### THE RECORDS
Lemma dmul_digits_spec d x : ∀ c, is_digit d → digits x → is_digit c → (d = 2 → c ≤ 1) →
  digits (dmul_digits d x c) ∧ val (dmul_digits d x c) = d * val x + c ∧
  (length (dmul_digits d x c) = length x ∨ length (dmul_digits d x c) = S (length x) ∧ norm (dmul_digits d x c)).
Proof.
  pose proof D_BASE_ge. induction x as [|xd x IH]; intros c Hd Hx Hc H2; cbn [dmul_digits].
  - destruct (Z.eqb_spec c 0); [split; [constructor|]; cbn; lia|]. split; [by constructor; [|constructor]|].
    split; [cbn; lia|right]. split; [done|]. by intros [= ->].
  - apply Forall_cons_iff in Hx as [Hxd Hx].
    assert (∃ p c', (if d =? 2 then let '(p, c) := DSUMc xd xd c in p :: dmul_digits d x c
      else let '(c, p) := DMULc d xd c in p :: dmul_digits d x c) = p :: dmul_digits d x c' ∧
      is_digit p ∧ is_digit c' ∧ (d = 2 → c' ≤ 1) ∧ p + D_BASE * c' = d * xd + c) as (p & c' & -> & Hp & Hc' & H2' & E).
    { destruct (Z.eqb_spec d 2) as [->|].
      - specialize (H2 eq_refl). unfold is_digit in Hc.
        destruct (DSUMc_spec xd xd c Hxd Hxd ltac:(lia)) as (p & c' & -> & Hp & Hc' & E). exists p, c'.
        repeat split; unfold is_digit in *; lia.
      - destruct (DMULc_spec d xd c Hd Hxd Hc) as (c' & p & -> & Hc' & Hp & E). exists p, c'.
        repeat split; unfold is_digit in *; lia. }
    destruct (IH c' Hd Hx Hc' H2') as (D & V & L). split; [by constructor|]. cbn [val length]. split; [rewrite V; nia|].
    destruct L as [L|[L N]]; [left; lia|right]. split; [lia|]. unfold norm in *. rewrite last_cons_ne; [done|].
    intros E0. by rewrite E0 in L.
Qed.

(** The loop of [D_mulsub]: the carries hold what is still to be subtracted. *)
Lemma mulsub_digits_spec d y : ∀ x c b, is_digit d → digits y → digits x → (length y ≤ length x)%nat → is_digit c → 0 ≤ b ≤ 1 →
  ∃ r c' b', mulsub_digits d x y c b = Some (r, drop (length y) x, c', b') ∧ digits r ∧ length r = length y ∧
    is_digit c' ∧ 0 ≤ b' ≤ 1 ∧ val r - base_pow r * (c' + b') = val (take (length y) x) - d * val y - c - b.
Proof.
  pose proof D_BASE_ge. induction y as [|yd y IH]; intros x c b Hd Hy Hx Hl Hc Hb.
  - exists [], c, b. split; [by destruct x|]. split; [constructor|]. repeat split; try (unfold is_digit in *; lia).
    change (base_pow []) with 1. cbn [length]. rewrite take_0. cbn [val length]. lia.
  - destruct x as [|xd x]; [cbn in Hl; lia|]. apply Forall_cons_iff in Hx as [Hxd Hx]. apply Forall_cons_iff in Hy as [Hyd Hy].
    cbn [mulsub_digits]. destruct (DMULc_spec d yd c Hd Hyd Hc) as (c1 & c0 & -> & Hc1 & Hc0 & E).
    destruct (DSUBb_spec xd c0 b Hxd Hc0 Hb) as (s & b1 & -> & Hs & Hb1 & E').
    destruct (IH x c1 b1 Hd Hy Hx ltac:(cbn in Hl; lia) Hc1 Hb1) as (r & c' & b' & -> & D & L & Hc' & Hb' & V).
    exists (s :: r), c', b'. split; [done|]. split; [by constructor|]. split; [cbn; lia|]. split; [done|]. split; [done|].
    rewrite base_pow_cons. cbn [val take length]. nia.
Qed.
(** The macros for a double-width type compute the same. *)
Lemma DDIV_double_spec a1 a0 b : is_digit a1 → is_digit a0 → is_digit b → a1 < b →
  Some (DDIV_double a1 a0 b) = DDIV a1 a0 b ∧ Some (DREM_double a1 a0 b) = DREM a1 a0 b.
Proof.
  intros H1 H0 Hb Hlt. pose proof D_EXP_ge. unfold is_digit in *. rewrite DDIV_spec, DREM_spec by (done || lia).
  unfold DDIV_double, DREM_double, DDIGIT, ddig. rewrite Z.shiftl_mul_pow2 by lia. fold D_BASE.
  rewrite (Z.mod_small (a1 * D_BASE)) by nia. rewrite (Z.mod_small (_ + a0)) by nia.
  split; f_equal; apply dig_small; unfold is_digit.
  - split; [apply Z.div_pos; nia|apply Z.div_lt_upper_bound; nia].
  - pose proof (Z.mod_pos_bound (a1 * D_BASE + a0) b ltac:(lia)). lia.
Qed.

End Div.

### WORK ITEM
Starting at the line above that contains "(length (dmul_digits d", repeat each line exactly up to and including the line that contains "is_digit p ∧", and stop there.

### WRITTEN SOLUTION
  (length (dmul_digits d x c) = length x ∨ length (dmul_digits d x c) = S (length x) ∧ norm (dmul_digits d x c)).
Proof.
  pose proof D_BASE_ge. induction x as [|xd x IH]; intros c Hd Hx Hc H2; cbn [dmul_digits].
  - destruct (Z.eqb_spec c 0); [split; [constructor|]; cbn; lia|]. split; [by constructor; [|constructor]|].
    split; [cbn; lia|right]. split; [done|]. by intros [= ->].
  - apply Forall_cons_iff in Hx as [Hxd Hx].
    assert (∃ p c', (if d =? 2 then let '(p, c) := DSUMc xd xd c in p :: dmul_digits d x c
      else let '(c, p) := DMULc d xd c in p :: dmul_digits d x c) = p :: dmul_digits d x c' ∧
      is_digit p ∧ is_digit c' ∧ (d = 2 → c' ≤ 1) ∧ p + D_BASE * c' = d * xd + c) as (p & c' & -> & Hp & Hc' & H2' & E).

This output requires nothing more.